Texture analysis of muscle MRI: machine learning-based classifications in idiopathic inflammatory myopathies.

机构信息

Department of Radiology, Saitama Medical University Hospital, 38 Morohongo Moroyama-machi, Iruma-gun, Saitama, Japan.

Department of Rheumatology and Applied Immunology, Saitama Medical University Hospital, 38 Morohongo Moroyama-machi, Iruma-gun, Saitama, Japan.

出版信息

Sci Rep. 2021 May 10;11(1):9821. doi: 10.1038/s41598-021-89311-3.

Abstract

To develop a machine learning (ML) model that predicts disease groups or autoantibodies in patients with idiopathic inflammatory myopathies (IIMs) using muscle MRI radiomics features. Twenty-two patients with dermatomyositis (DM), 14 with amyopathic dermatomyositis (ADM), 19 with polymyositis (PM) and 19 with non-IIM were enrolled.

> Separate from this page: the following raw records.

(** * go-rest-client: the retrying REST client ([client.RestClient])

    A shallow embedding of [RestClient.Do] and [RestClient.call] and the
    properties of the retry loop: how many attempts are made, which waits
    separate them, and what is reported to the caller.

    The Go code talks to the outside world (JSON encoding, the HTTP stack,
    [time.Sleep], [slog]).  Everything it obtains from there is read from an
    environment [Env]; everything it does there is appended to a trace of
    events kept in the state, next to the two heap objects that [Do] receives
    by pointer: the [RestClient] itself and the caller's output value.  The
    context [ctx] only travels to the log calls and has no counterpart
    here. *)

From Stdlib Require Import ZArith List String Bool Lia Floats Permutation.
Import ListNotations.
Local Open Scope string_scope.
Local Open Scope list_scope.
Local Open Scope Z_scope.

(** ** Machine integers: Go's [int64] *)

Module Int64.

Definition min_int : Z := - 2 ^ 63.
Definition max_int : Z := 2 ^ 63 - 1.

Definition in_range (z : Z) : Prop := min_int <= z <= max_int.

Definition in_rangeb (z : Z) : bool := (min_int <=? z) && (z <=? max_int).

(** Two's complement wrap-around of a mathematical integer. *)
Definition wrap (z : Z) : Z := (z + 2 ^ 63) mod 2 ^ 64 - 2 ^ 63.

Definition add (a b : Z) : Z := wrap (a + b).
Definition mul (a b : Z) : Z := wrap (a * b).

End Int64.

(** ** Floating point: Go's [float64] is IEEE 754 binary64 *)

Definition float64 : Type := PrimFloat.float.

(** [float64(z)] for an [int64] [z]: rounding to nearest even. *)
Definition float64_of_int64 (z : Z) : float64 :=
  SF2Prim (binary_normalize prec emax z 0 false).

(** The integer part of a finite float (the fraction is discarded, towards
    zero); [None] for infinities and NaN. *)
Definition float64_trunc (f : float64) : option Z :=
  match Prim2SF f with
  | S754_zero _ => Some 0
  | S754_finite s m e =>
      let mag := match e with
                 | Z0 => Zpos m
                 | Zpos p => Z.shiftl (Zpos m) (Zpos p)
                 | Zneg p => Z.shiftr (Zpos m) (Zpos p)
                 end in
      Some (if s then - mag else mag)
  | S754_infinity _ | S754_nan => None
  end.

(** A finite float as a fraction [(n, d)] of integers with [0 < d]: its
    exact value is [n / d]. *)
Definition float64_ratio (f : float64) : option (Z * Z) :=
  match Prim2SF f with
  | S754_zero _ => Some (0, 1)
  | S754_finite s m e =>
      let sg := fun z : Z => if s then - z else z in
      match e with
      | Z0 => Some (sg (Zpos m), 1)
      | Zpos p => Some (sg (Zpos m * 2 ^ Zpos p), 1)
      | Zneg p => Some (sg (Zpos m), 2 ^ Zpos p)
      end
  | S754_infinity _ | S754_nan => None
  end.

(** ** The data of the client *)

Definition error : Type := string.
Definition bytes : Type := list Byte.byte.

(** [time.Duration]: an [int64] count of nanoseconds. *)
Definition time_Second : Z := 1000000000.

Definition internalStatusRequestError : Z := 999.
Definition http_StatusInternalServerError : Z := 500.

Record RestClient : Type := {
  method : string;
  url : string;
  header : list (string * string);
  maxAttempts : Z;
  intervalSeconds : float64;
  backoffRate : float64;
  timeout : Z
}.

(** The zero value [&RestClient{}]. *)
Definition NewRestClient : RestClient :=
  {| method := ""; url := ""; header := [];
     maxAttempts := 0; intervalSeconds := 0%float; backoffRate := 0%float;
     timeout := 0 |}.

Record http_Client : Type := { Timeout : Z }.

Record http_Request : Type := {
  req_Method : string;
  req_URL : string;
  req_Body : bytes
}.

(** A response as [call] sees it: the status code, and what [io.ReadAll]
    yields on the body stream. *)
Record http_Response : Type := {
  StatusCode : Z;
  Body : error + bytes
}.

(** ** Events *)

Inductive Level : Type := LevelDebug | LevelWarn | LevelError.

Inductive Attr : Type :=
| AErr (e : option error)
| AStr (s : string)
| AInt (z : Z)
| AFloat (f : float64).

Inductive Event : Type :=
| EvSleep (d : Z)                                   (* time.Sleep(d) *)
| EvCall                                            (* RestClient.call is entered *)
| EvSend (c : http_Client) (req : http_Request)     (* client.Do(req) *)
| EvClose                                           (* resp.Body.Close() *)
| EvUnmarshal (data : option bytes)                 (* json.Unmarshal(data, ...) *)
| EvLog (lvl : Level) (msg : string) (attrs : list (string * Attr)).

(** The four ways in which [call] can fail. *)
Inductive Failure : Type :=
| EncodingFailure
| ConstructionFailure
| TransportFailure
| ReadFailure.

Definition sleep_of (e : Event) : list Z :=
  match e with EvSleep d => [d] | _ => [] end.

(** The arguments of the [time.Sleep] calls of a trace, in order. *)
Definition sleeps (t : list Event) : list Z := flat_map sleep_of t.

Definition is_call (e : Event) : bool :=
  match e with EvCall => true | _ => false end.

Definition is_unmarshal (e : Event) : bool :=
  match e with EvUnmarshal _ => true | _ => false end.

Definition is_warn (e : Event) : bool :=
  match e with EvLog LevelWarn _ _ => true | _ => false end.

(** How often [call] was entered. *)
Definition calls (t : list Event) : nat := List.length (filter is_call t).

(** [time.Sleep] returns at once for a zero or negative duration. *)
Definition elapsed (d : Z) : Z := Z.max 0 d.

(** The time spent sleeping over a trace. *)
Definition waited (t : list Event) : Z := fold_right Z.add 0 (map elapsed (sleeps t)).

Definition is_send (e : Event) : bool :=
  match e with EvSend _ _ => true | _ => false end.

Definition is_close (e : Event) : bool :=
  match e with EvClose => true | _ => false end.

(** How many requests were handed to [client.Do]. *)
Definition sends (t : list Event) : nat := List.length (filter is_send t).

(** How many response bodies were closed. *)
Definition closes (t : list Event) : nat := List.length (filter is_close t).

(** How many ["retrying request"] warnings were logged. *)
Definition warnings (t : list Event) : nat := List.length (filter is_warn t).

Definition is_step (e : Event) : bool :=
  match e with EvSleep _ | EvCall => true | _ => false end.

(** The steps of the retry loop: the waits and the entries into [call] of a
    trace, in the order in which they were made. *)
Definition steps (t : list Event) : list Event := filter is_step t.

(** A wait of [d], then an entry into [call]. *)
Definition wait_then_call (d : Z) : list Event := [EvSleep d; EvCall].

(** One call of a setter of the builder, as a value. *)
Inductive Setting : Type :=
| SetMethod (m : string)
| SetURL (u : string)
| SetHeader (h : list (string * string))
| SetIntervalSeconds (s : float64)
| SetBackoffRate (b : float64)
| SetMaxAttempts (n : Z)
| SetTimeout (t : Z).

(** The field of [RestClient] that a setter writes, by its position. *)
Definition field_of (s : Setting) : nat :=
  match s with
  | SetMethod _ => 0
  | SetURL _ => 1
  | SetHeader _ => 2
  | SetMaxAttempts _ => 3
  | SetIntervalSeconds _ => 4
  | SetBackoffRate _ => 5
  | SetTimeout _ => 6
  end.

Using 2D manual segmentation, 93 original features as well as 93 local binary pattern (LBP) features were extracted from MRI (short-tau inversion recovery [STIR] imaging) of proximal limb muscles. To construct and compare ML models that predict disease groups using each set of features, dimensional reductions were performed using a reproducibility analysis by inter-reader and intra-reader correlation coefficients, collinearity analysis, and the sequential feature selection (SFS) algorithm. Models were created using the linear discriminant analysis (LDA), quadratic discriminant analysis (QDA), support vector machine (SVM), k-nearest neighbors (k-NN), random forest (RF) and multi-layer perceptron (MLP) classifiers, and validated using tenfold cross-validation repeated 100 times. We also investigated whether it was possible to construct models predicting autoantibody status. Our ML-based MRI radiomics models showed the potential to distinguish between PM, DM, and ADM. Models using LBP features provided better results, with macro-average AUC values of 0.767 and 0.714, accuracy of 61.2 and 61.4%, and macro-average recall of 61.9 and 59.8%, in the LDA and k-NN classifiers, respectively. In contrast, the accuracies of radiomics models distinguishing between non-IIM and IIM disease groups were low. A subgroup analysis showed that classification models for anti-Jo-1 and anti-ARS antibodies provided AUC values of 0.646-0.853 and 0.692-0.792, with accuracy of 71.5-81.0 and 65.8-78.3%, respectively. ML-based TA of muscle MRI may be used to predict disease groups or the autoantibody status in patients with IIM and is useful in non-invasive assessments of disease mechanisms.

摘要

利用肌肉 MRI 放射组学特征,开发一种机器学习(ML)模型,以预测特发性炎性肌病(IIM)患者的疾病组或自身抗体。共纳入 22 例皮肌炎(DM)患者、14 例无肌病性皮肌炎(ADM)患者、19 例多发性肌炎(PM)患者和 19 例非 IIM 患者。使用 2D 手动分割,从近端肢体肌肉的 MRI(短 tau 反转恢复 [STIR] 成像)中提取了 93 个原始特征和 93 个局部二值模式(LBP)特征。为了构建和比较使用每组特征预测疾病组的 ML 模型,通过读者间和读者内相关性系数、共线性分析和顺序特征选择(SFS)算法进行了降维。使用线性判别分析(LDA)、二次判别分析(QDA)、支持向量机(SVM)、k-最近邻(k-NN)、随机森林(RF)和多层感知器(MLP)分类器创建模型,并使用 10 倍交叉验证重复 100 次进行验证。我们还研究了是否可以构建预测自身抗体状态的模型。我们基于 ML 的 MRI 放射组学模型显示出区分 PM、DM 和 ADM 的潜力。使用 LBP 特征的模型提供了更好的结果,LDA 和 k-NN 分类器的宏观平均 AUC 值分别为 0.767 和 0.714,准确性分别为 61.2%和 61.4%,宏观平均召回率分别为 61.9%和 59.8%。相比之下,区分非 IIM 和 IIM 疾病组的放射组学模型的准确性较低。亚组分析表明,针对抗 Jo-1 和抗 ARS 抗体的分类模型的 AUC 值为 0.646-0.853 和 0.692-0.792,准确性分别为 71.5%-81.0%和 65.8%-78.3%。基于 ML 的肌肉 MRI TA 可用于预测 IIM 患者的疾病组或自身抗体状态,并且在疾病机制的非侵入性评估中很有用。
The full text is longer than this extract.